2. Problem: current experience, struggles & behaviours of users with specific dietary lifestyles

 

As the user research points out, there’s quite a large disconnect between what users with specific dietary preferences can safely choose from and what restaurants have on offer ― there are thousands of meals that would already meet many given dietary preferences, yet without sufficient dietary information, will never reach potential users.

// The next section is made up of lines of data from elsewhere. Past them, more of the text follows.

Lemma first_error_step s l s' :
  first_error s -> step s l = Some s' -> first_error s'.
Proof.
  intros Hfe Hstep. destruct l; simpl in Hstep;
    repeat (case_match; simplify_eq; simpl in *; try done);
    try (destruct Hfe; split; done).
  apply collect_first_error. by destruct Hfe.
Qed.

Lemma first_error_exec ls : forall s s',
  first_error s -> exec s ls = Some s' -> first_error s'.
Proof.
  induction ls as [|l ls IH]; simpl; intros s s' Hfe Hexec.
  - by simplify_eq.
  - destruct (step s l) as [s1|] eqn:Hstep; [|done].
    eauto using first_error_step.
Qed.

(** [Upload] returns the first error its loop received, or [nil] if it
    received none; the later ones were printed and dropped. *)
Lemma Upload_returns_first_error u t0 ls out :
  Upload u t0 ls = Some out ->
  (exists e, result out = Done (Some e)
             /\ getFilesInfos fs (u_ChunkSizeBytes u) (Filenames u) [] =
                Done (inl e))
  \/ (exists msg, result out = Panic msg)
  \/ exists infos s,
       exec (started u infos t0) ls = Some s
       /\ returned s = true
       /\ result out = Done (head (dumpOut s)).
Proof.
  unfold Upload.
  destruct (getFilesInfos _ _ _ _) as [[e|infos]|msg]; intros Hout.
  - left. simplify_eq. eauto.
  - right. right.
    destruct (exec (started u infos t0) ls) as [s|] eqn:Hexec; [|done].
    destruct (returned s) eqn:Hret; [|done]. simplify_eq.
    exists infos, s. split; [done|]. split; [done|]. simpl.
    assert (Hfe : first_error s).
    { eapply first_error_exec; [|exact Hexec]. split; done. }
    by rewrite (fe_first s Hfe).
  - right. left. simplify_eq. eauto.
Qed.

(** *** The retry budget of a worker *)

(** A failed attempt leaves the start of the worker's budget where it
    was; only a successful one moves it. *)
Lemma afterAttempt_startTime t random job err w :
  Backoff.startTime (wb (afterAttempt t random job err w)) =
  match err with
  | None => t
  | Some _ => Backoff.startTime (wb w)
  end.
Proof.
  unfold afterAttempt. destruct err as [e|]; [|done].
  pose proof (Backoff.NextBackOff_startTime t random (wb w)) as Hst.
  destruct (Backoff.NextBackOff t random (wb w)) as [d b].
  simpl in Hst. by destruct (decide (d = Backoff.Stop)).
Qed.

(** Once the budget is spent a failure is final. *)
Lemma afterAttempt_exhausted t random job e w :
  Backoff.MaxElapsedTime (wb w) <> 0 ->
  add64 (Backoff.GetElapsedTime t (wb w))
        (Backoff.getRandomValueFromInterval
           (Backoff.RandomizationFactor (wb w)) random
           (Backoff.currentInterval (wb w)))
    > Backoff.MaxElapsedTime (wb w) ->
  wpc (afterAttempt t random job (Some e) w) = WReport (Some e).
Proof.
  intros Hmax Hover. unfold afterAttempt.
  pose proof (Backoff.NextBackOff_exhausted t random (wb w) Hmax Hover) as Hs.
  destruct (Backoff.NextBackOff t random (wb w)) as [d b].
  simpl in Hs. by rewrite decide_True.
Qed.


(** *** A file from its chunks *)

(** The body of chunk [n] of [k]. *)
Definition chunkForm (name : string) (content : list byte) (c k n : Z)
    : multipartForm :=
  {| chunk_number := pretty n; chunk_total := pretty k;
     chunk_size_bytes := pretty c; file_name := Base name;
     file_data := take (Z.to_nat c) (drop (Z.to_nat ((n - 1) * c)) content) |}.

Lemma writeMultipartRequest_form name content c k n :
  fs !! name = Some content ->
  0 < c -> 1 <= n <= k ->
  (k - 1) * c < Z.of_nat (length content) <= k * c ->
  Z.of_nat (length content) <= max_int ->
  writeMultipartRequest fs {| Filename := name; ChunkNumber := n;
                              TotalChunks := k; ChunkSizeBytes := c |}
  = inr (chunkForm name content c k n).
Proof.
  intros Hfile Hc Hn Hk Hmax.
  unfold writeMultipartRequest, chunkForm. simpl. rewrite Hfile.
  assert (Hoff : 0 <= (n - 1) * c <= (k - 1) * c) by nia.
  assert (Hnum : 0 <= n - 1 <= (n - 1) * c) by nia.
  rewrite sub64_small by (unfold in_range, min_int, max_int in *; lia).
  rewrite mul64_small by (unfold in_range, min_int, max_int in *; lia).
  rewrite decide_False by lia.
  destruct (decide (n < k)) as [Hlt|Hge].
  - assert (Hfit : n * c <= (k - 1) * c) by nia.
    unfold CopyN. rewrite decide_False by lia.
    rewrite decide_True by (rewrite length_drop; lia).
    reflexivity.
  - assert (n = k) as -> by lia.
    do 2 f_equal. symmetry. apply take_ge. rewrite length_drop. lia.
Qed.

Lemma concat_chunks (content : list byte) (c : nat) : forall k : nat,
  concat ((fun i => take c (drop (i * c) content)) <$> seq 0 k) =
  take (k * c) content.
Proof.
  induction k as [|k IH]; [done|].
  rewrite seq_S, fmap_app, concat_app, IH. simpl.
  rewrite app_nil_r, take_take_drop. f_equal. lia.
Qed.

(** X11.  The bodies of the jobs of a file, concatenated in the order
    of the jobs, are the bytes of the file: no byte is lost and none is
    sent twice.  Each body names the file by the last element of its
    path and carries its chunk number, the chunk count and the chunk
    size in decimal. *)
Theorem chunks_reassemble (name : string) (content : list byte) (C : Z) :
  fs !! name = Some content ->
  0 < C ->
  Z.of_nat (length content) + C - 1 <= max_int ->
  exists (k : Z) (forms : list multipartForm),
    getFilesInfos fs C [name] [] =
      Done (inr [{| Name := name; info_TotalChunks := k |}])
    /\ Forall2 (fun job form => writeMultipartRequest fs job = inr form)
         (allJobs C [{| Name := name; info_TotalChunks := k |}]) forms
    /\ concat (file_data <$> forms) = content
    /\ chunk_number <$> forms = pretty <$> seqZ 1 k
    /\ Forall (fun form => file_name form = Base name
                           /\ chunk_total form = pretty k
                           /\ chunk_size_bytes form = pretty C) forms.
Proof.
  intros Hfile HC Hmax.
  destruct (totalChunks_ceil (Z.of_nat (length content)) C
              ltac:(lia) HC Hmax) as (k & Hk & Hceil).
  assert (Hkmax : k <= max_int) by nia.
  exists k, (chunkForm name content C k <$> seqZ 1 k).
  split; [simpl; by rewrite Hfile, Hk|].
  split.
  { unfold allJobs. simpl. rewrite app_nil_r, jobsOf_numbers by done.
    apply Forall2_fmap, Forall_Forall2_diag, Forall_seqZ.
    intros n Hn. apply writeMultipartRequest_form; try done; lia. }
  split.
  { rewrite <- list_fmap_compose. unfold seqZ.
    rewrite <- list_fmap_compose.
    assert (Hk0 : 0 <= k) by nia.
    transitivity (concat ((fun i => take (Z.to_nat C)
                                      (drop (i * Z.to_nat C) content))
                            <$> seq 0 (Z.to_nat k))).
    - f_equal. apply list_fmap_ext.
      intros i n Hi. simpl. do 2 f_equal.
      rewrite <- (Nat2Z.id n) at 2. rewrite <- Z2Nat.inj_mul by lia.
      f_equal. lia.
    - rewrite concat_chunks. apply take_ge.
      rewrite <- Z2Nat.inj_mul by lia. lia. }
  split; [by rewrite <- list_fmap_compose|].
  apply Forall_fmap, Forall_forall. done.
Qed.

(** *** Missing files *)

Lemma totalChunks_is_Some size C : C <> 0 -> is_Some (totalChunks size C).
Proof. intros HC. unfold totalChunks, div64. rewrite decide_False; eauto. Qed.

(** The entry [getFilesInfos] makes for a file that exists. *)
Definition infoOf (C : Z) (name : string) : fileInfo :=
  {| Name := name;
     info_TotalChunks :=
       default 0 (content ← fs !! name;
                  totalChunks (Z.of_nat (length content)) C) |}.

Lemma getFilesInfos_run C : C <> 0 -> forall names acc,
  getFilesInfos fs C names acc =
  match list_find (fun name => fs !! name = None) names with
  | Some (_, name) => Done (inl (ErrStat name))
  | None => Done (inr (acc ++ (infoOf C <$> names)))
  end.
Proof.
  intros HC. induction names as [|name rest IH]; intros acc; simpl.
  - by rewrite app_nil_r.
  - destruct (decide (fs !! name = None)) as [Hnone|Hsome].
    + by rewrite Hnone.
    + destruct (fs !! name) as [content|] eqn:Hfile; [|done].
      destruct (totalChunks_is_Some (Z.of_nat (length content)) C HC)
        as [n Hn].
      rewrite Hn, IH.
      destruct (list_find _ rest) as [[i missing]|]; simpl; [done|].
      unfold infoOf at 2. rewrite Hfile. simpl. rewrite Hn. simpl.
      by rewrite <- app_assoc.
Qed.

Highlighted as the biggest pain points amongst the users ― the lack of readily accessible and reliable dietary information, the complexity of obtaining it and the overload of irrelevant options ― proves the user journey to be unnecessarily complicated, inefficient and even frustrating. May the result be user’s complete disengagement or only a very occasional use of the Deliveroo app, these are the challenges encountered while attempting to order:

Users’ Pain Points:

  Information provided often isn’t clear/reliable enough
  Having to additionally gather enough information to determine if the dish is “safe”
  Seeing a lot of irrelevant options
  Awkward, repetitive, lengthy and sometimes costly process

 

Users’ Desires:

  Ability to choose a dish a lot faster
  Certainty the desired dish is “safe”
  More straightforward process
  Seeing relevant options only
  Avoiding food waste
  Convenience

3. Solution: Systemising data, streamlining the process & introducing personalisation

 

Streamlining the filtering process by systemising the inputted dietary information while optimising the experience for the users — such as introducing personalisation to increase engagement, retention rate and convenience — would, in the long run, be beneficial to Deliveroo, the customers, and all of the restaurants:

Solution for Deliveroo:

  Introducing full ingredient lists: classifying this metadata to inform the dietary & allergen system that works seamlessly with the filtering system — this would also allow users to filter less common allergens as well as that “coriander” dislike

  Expanding the dietary list to include all of the common dietary preferences: celery, crustaceans, eggs, fish, gluten, lupin, milk, molluscs, mustard, peanuts, sesame, soybeans, sulphur dioxide, sulphites and tree nuts & organic, vegetarian, vegan, halal, kosher, ketogenic, paleo, Whole30 and raw

  Introducing dynamic filtering based on predefined user preferences: showing only relevant promotions & search results

  Saving customer’s selected dietary preferences and displaying them on the homescreen & throughout the checkout process to increase confidence in the right dietary dish being selected

Solution for the users:

  Increasing trust & engagement by showing full ingredient lists and by providing unified dietary & allergen information
  Filtering including all of the common dietary preferences
  Saving user’s dietary preferences
  Showing only relevant promotions & search results

 

Solution for the restaurants:

  Option to input full ingredient list into this system
  Opt in/out option for participating

4. Conclusion: innovating with current & future users in mind

 

A considerable shift in this direction has already been happening across the whole industry, however perhaps not yet at an ideal pace. The ever-growing number of the population following specific dietary lifestyles shows us that this trend won’t be slowing down anytime soon and that it’s up to the companies to innovate around this matter sooner rather than later. Moving forward, Deliveroo as well as the whole food industry, could now utilise the data, strategise and improve their products to stay relevant to user needs.

While this might not be the easiest of features to implement, seeing an influx of a whole new customer base and an increased engagement from the existing one, while bringing in more profits and customer loyalty for Deliveroo as well as for the restaurants, could perhaps be a good reason to do so. 

 

“Deliveroo reimagined. For all of us.”